Among the records that follow, find the line with "(** The segments of" and the line with "fb :: rest =>". Set down those lines and all lines between them exactly, without adding anything.

═══ DATA FOR THIS EXERCISE

(* ===== verification/Universe.v ===== *)
(** * Universe: the investable space of a strategy
    ([universe/static.go], [universe/rated.go], [universe/splice.go],
    [universe/index.go], [data/rating_filter.go])

    A universe answers which assets are its members at a time and fetches
    their data.  The data source it is wired to is the interface of
    [data/data_source.go], the record [DataSource]; the rating and the index
    provider are arguments, the latter with its own state.  The rated universe
    keeps its cache, so asking for its members returns the universe as well. *)
From Stdlib Require Import ZArith String.
From stdpp Require Import base list gmap strings.
From S2P Require Import Prelude Num GoTime Asset Period Frame FrameOps Resample Index.

(** ** Rating filters *)
Record RatingFilter : Type := mkFilter { rf_Values : list Z }.
Definition Matches (f : RatingFilter) (rating : Z) : bool := existsb (λ v, v =? rating)%Z (rf_Values f).
Definition RatingEq (v : Z) : RatingFilter := mkFilter [v].
Definition RatingIn (vs : list Z) : RatingFilter := mkFilter vs.
Definition RatingLTE (v : Z) : RatingFilter :=
  if (v <=? 0)%Z then mkFilter []
  else mkFilter ((λ i, Z.of_nat i + 1)%Z <$> seq 0 (Z.to_nat v)).

Section Universe.
Context {F : Type} `{Num F} `{TZDB} `{GoSort}.
Implicit Types (t now : Time) (a : Asset).

Record DataSource : Type := mkSource {
  Fetch : list Asset → Period → list Metric → result (DataFrame F);
  FetchAt : list Asset → Time → list Metric → result (DataFrame F);
  source_CurrentDate : Time;
}.

Definition universe_CurrentDate (ds : option DataSource) : Time :=
  match ds with Some ds => source_CurrentDate ds | None => zero_time end.

Definition no_source (constructor : string) : error :=
  ("universe has no data source; was it created via engine." +:+ constructor +:+ "()?")%string.

(** ** Static universes *)
Record StaticUniverse : Type := mkStatic { su_members : list Asset; su_ds : option DataSource }.
Definition static_Assets (u : StaticUniverse) t : list Asset := su_members u.
Definition static_Window (u : StaticUniverse) (lookback : Period) (metrics : list Metric) : result (DataFrame F) :=
  match su_ds u with
  | None => Err (no_source "Universe")
  | Some ds => Fetch ds (su_members u) lookback metrics
  end.
Definition static_At (u : StaticUniverse) (metrics : list Metric) : result (DataFrame F) :=
  match su_ds u with
  | None => Err (no_source "Universe")
  | Some ds => FetchAt ds (su_members u) (source_CurrentDate ds) metrics
  end.
Definition NewStatic (tickers : list string) : StaticUniverse := mkStatic (mk_asset "" <$> tickers) None.
Definition NewStaticWithSource (assets : list Asset) (ds : DataSource) : StaticUniverse := mkStatic assets (Some ds).

(** ** Rated universes *)
Record ratedUniverse : Type := mkRated {
  ru_analyst : string;
  ru_filter : RatingFilter;
  ru_ds : option DataSource;
  ru_cache : gmap Z (list Asset);
}.

Definition NewRated (analyst : string) (filter : RatingFilter) : ratedUniverse := mkRated analyst filter None ∅.
Definition rated_SetDataSource (u : ratedUniverse) (ds : DataSource) : ratedUniverse :=
  mkRated (ru_analyst u) (ru_filter u) (Some ds) (ru_cache u).

Definition by_ticker a b : bool := String.ltb (Ticker a) (Ticker b).

Section Rated.
Context (RatedAssets : string → RatingFilter → Time → result (list Asset)).

Definition rated_Assets (u : ratedUniverse) (asOfDate : Time) : list Asset * ratedUniverse :=
  match ru_cache u !! Unix asOfDate with
  | Some members => (members, u)
  | None =>
      match RatedAssets (ru_analyst u) (ru_filter u) asOfDate with
      | Ok (a :: rest) =>
          let members := sort_slice by_ticker (a :: rest) in
          (members, mkRated (ru_analyst u) (ru_filter u) (ru_ds u) (<[Unix asOfDate := members]> (ru_cache u)))
      | _ => ([], u)
      end
  end.

Definition rated_Window (u : ratedUniverse) (lookback : Period) (metrics : list Metric) :
    result (DataFrame F) * ratedUniverse :=
  match ru_ds u with
  | None => (Err (no_source "RatedUniverse"), u)
  | Some ds =>
      let '(members, u) := rated_Assets u (source_CurrentDate ds) in
      (Fetch ds members lookback metrics, u)
  end.
Definition rated_At (u : ratedUniverse) (metrics : list Metric) : result (DataFrame F) * ratedUniverse :=
  match ru_ds u with
  | None => (Err (no_source "RatedUniverse"), u)
  | Some ds =>
      let '(members, u) := rated_Assets u (source_CurrentDate ds) in
      (FetchAt ds members (source_CurrentDate ds) metrics, u)
  end.
End Rated.

(** ** Index universes *)
Record indexUniverse : Type := mkIndexUniverse { iu_indexName : string; iu_ds : option DataSource }.
Definition NewIndex (indexName : string) : indexUniverse := mkIndexUniverse indexName None.
Definition index_SetDataSource (u : indexUniverse) (ds : DataSource) : indexUniverse :=
  mkIndexUniverse (iu_indexName u) (Some ds).
Definition SP500 : indexUniverse := NewIndex "SPX".
Definition Nasdaq100 : indexUniverse := NewIndex "NDX".
Definition USTradable : indexUniverse := NewIndex "us-tradable".

Section Indexed.
Context {S : Type} (IndexMembers : S → string → Time → result (list Asset * list (IndexConstituent F)) * S).

Definition index_Assets (u : indexUniverse) (asOfDate : Time) (s : S) : list Asset * S :=
  match IndexMembers s (iu_indexName u) asOfDate with
  | (Ok (assets, _), s) => (assets, s)
  | (Err _, s) => ([], s)
  end.
Definition Constituents (u : indexUniverse) (asOfDate : Time) (s : S) : list (IndexConstituent F) * S :=
  match IndexMembers s (iu_indexName u) asOfDate with
  | (Ok (_, constituents), s) => (constituents, s)
  | (Err _, s) => ([], s)
  end.
Definition index_Window (u : indexUniverse) (lookback : Period) (metrics : list Metric) (s : S) :
    result (DataFrame F) * S :=
  match iu_ds u with
  | None => (Err (no_source "IndexUniverse"), s)
  | Some ds =>
      let '(members, s) := index_Assets u (source_CurrentDate ds) s in
      (Fetch ds members lookback metrics, s)
  end.
Definition index_At (u : indexUniverse) (metrics : list Metric) (s : S) : result (DataFrame F) * S :=
  match iu_ds u with
  | None => (Err (no_source "IndexUniverse"), s)
  | Some ds =>
      let '(members, s) := index_Assets u (source_CurrentDate ds) s in
      (FetchAt ds members (source_CurrentDate ds) metrics, s)
  end.
End Indexed.

(** ** Splices *)
Record SplicePeriod : Type := mkSplicePeriod { sp_Ticker : string; sp_Before : Time }.
Record spliceSegment : Type := mkSegment { sg_asset : Asset; sg_start : Time; sg_end : Time }.

(** The segments are never empty: the last one is the primary. *)
Record SpliceUniverse : Type := mkSplice {
  sp_fallbacks : list spliceSegment;
  sp_primary : spliceSegment;
  sp_ds : option DataSource;
}.
Definition sp_segments (u : SpliceUniverse) : list spliceSegment := sp_fallbacks u ++ [sp_primary u].

(** The segments of the sorted fallbacks, and the cutoff reached. *)
Fixpoint fallback_segments (prevCutoff : Time) (sorted : list SplicePeriod) : list spliceSegment * Time :=
  match sorted with
  | [] => ([], prevCutoff)
  | fb :: rest =>
      let '(segs, cutoff) := fallback_segments (sp_Before fb) rest in
      (mkSegment (mk_asset "" (sp_Ticker fb)) prevCutoff (sp_Before fb) :: segs, cutoff)
  end.

Definition NewSplice (primary : string) (fallbacks : list SplicePeriod) : SpliceUniverse :=
  let sorted := sort_slice (λ x y, Before (sp_Before x) (sp_Before y)) fallbacks in
  let '(segs, cutoff) := fallback_segments zero_time sorted in
  mkSplice segs (mkSegment (mk_asset "" primary) cutoff zero_time) None.

Definition splice_SetDataSource (u : SpliceUniverse) (ds : DataSource) : SpliceUniverse :=
  mkSplice (sp_fallbacks u) (sp_primary u) (Some ds).

Definition resolve_segment (lookup : string → Asset) (s : spliceSegment) : spliceSegment :=
  mkSegment (lookup (Ticker (sg_asset s))) (sg_start s) (sg_end s).
Definition Resolve (lookup : string → Asset) (u : SpliceUniverse) : SpliceUniverse :=
  mkSplice (resolve_segment lookup <$> sp_fallbacks u) (resolve_segment lookup (sp_primary u)) (sp_ds u).

(** A zero bound is no bound. *)
Definition in_segment (asOf : Time) (s : spliceSegment) : bool :=
  if negb (IsZero (sg_start s)) && Before asOf (sg_start s) then false
  else if negb (IsZero (sg_end s)) && negb (Before asOf (sg_end s)) then false
  else true.

Definition segmentFor (u : SpliceUniverse) (asOf : Time) : spliceSegment :=
  default (sp_primary u) (head (keep (in_segment asOf) (sp_segments u))).

Definition splice_Assets (u : SpliceUniverse) (asOf : Time) : list Asset := [sg_asset (segmentFor u asOf)].

Definition relabelSingle (df : DataFrame F) (source target : Asset) : result (DataFrame F) :=
  match df_assets df with
  | [a] =>
      if bool_decide (CompositeFigi a = CompositeFigi source)
      then NewDataFrame (df_times df) [target] (df_metrics df) (df_freq df)
             ((λ m, Column df source m) <$> df_metrics df)
      else Err ("expected single-asset frame for " +:+ Ticker source)%string
  | _ => Err ("expected single-asset frame for " +:+ Ticker source)%string
  end.

(** The part of the window a segment covers. *)
Definition segment_bounds (windowStart now : Time) (s : spliceSegment) : Time * Time :=
  let segStart := if IsZero (sg_start s) || Before (sg_start s) windowStart then windowStart else sg_start s in
  let segEnd := if IsZero (sg_end s) || Before now (sg_end s) then now else sg_end s in
  (segStart, segEnd).

(** The rows of one segment under the active asset's name; [None] when it has
    none in the window. *)
Definition splice_piece (ds : DataSource) (lookback : Period) (metrics : list Metric) (windowStart now : Time)
    (active : Asset) (s : spliceSegment) : result (option (DataFrame F)) :=
  let '(segStart, segEnd) := segment_bounds windowStart now s in
  if negb (Before segStart segEnd) then Ok None
  else
    match Fetch ds [sg_asset s] lookback metrics with
    | Err e => Err ("splice fetch " +:+ Ticker (sg_asset s) +:+ ": " +:+ e)%string
    | Ok raw =>
        let sliced := Between raw segStart (AddDur segEnd (-1)) in
        if (Len sliced =? 0)%nat then Ok None
        else
          match relabelSingle sliced (sg_asset s) active with
          | Err e => Err ("splice relabel " +:+ Ticker (sg_asset s) +:+ " -> " +:+ Ticker active +:+ ": " +:+ e)%string
          | Ok r => Ok (Some r)
          end
    end.

Fixpoint splice_pieces (piece : spliceSegment → result (option (DataFrame F))) (segs : list spliceSegment) :
    result (list (DataFrame F)) :=
  match segs with
  | [] => Ok []
  | s :: rest =>
      p ← piece s;
      ps ← splice_pieces piece rest;
      Ok (match p with Some r => r :: ps | None => ps end)
  end.

Context (format_date : Time → string).

Definition splice_Window (u : SpliceUniverse) (lookback : Period) (metrics : list Metric) : result (DataFrame F) :=
  match sp_ds u with
  | None => Err (no_source "SpliceUniverse")
  | Some ds =>
      let now := source_CurrentDate ds in
      let windowStart := period_Before lookback now in
      let active := sg_asset (segmentFor u now) in
      pieces ← splice_pieces (splice_piece ds lookback metrics windowStart now active) (sp_segments u);
      match pieces with
      | [] => Ok (WithErr ("splice " +:+ Ticker active +:+ ": no data in window [" +:+
                           format_date windowStart +:+ ", " +:+ format_date now +:+ "]")%string)
      | _ => MergeTimes pieces
      end
  end.

Definition splice_At (u : SpliceUniverse) (metrics : list Metric) : result (DataFrame F) :=
  match sp_ds u with
  | None => Err (no_source "SpliceUniverse")
  | Some ds =>
      let now := source_CurrentDate ds in
      FetchAt ds [sg_asset (segmentFor u now)] now metrics
  end.
End Universe.
Arguments DataSource : clear implicits.
Arguments StaticUniverse : clear implicits.
Arguments ratedUniverse : clear implicits.
Arguments indexUniverse : clear implicits.
Arguments SpliceUniverse : clear implicits.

══════

- TASK RESULT:
(** The segments of the sorted fallbacks, and the cutoff reached. *)
Fixpoint fallback_segments (prevCutoff : Time) (sorted : list SplicePeriod) : list spliceSegment * Time :=
  match sorted with
  | [] => ([], prevCutoff)
  | fb :: rest =>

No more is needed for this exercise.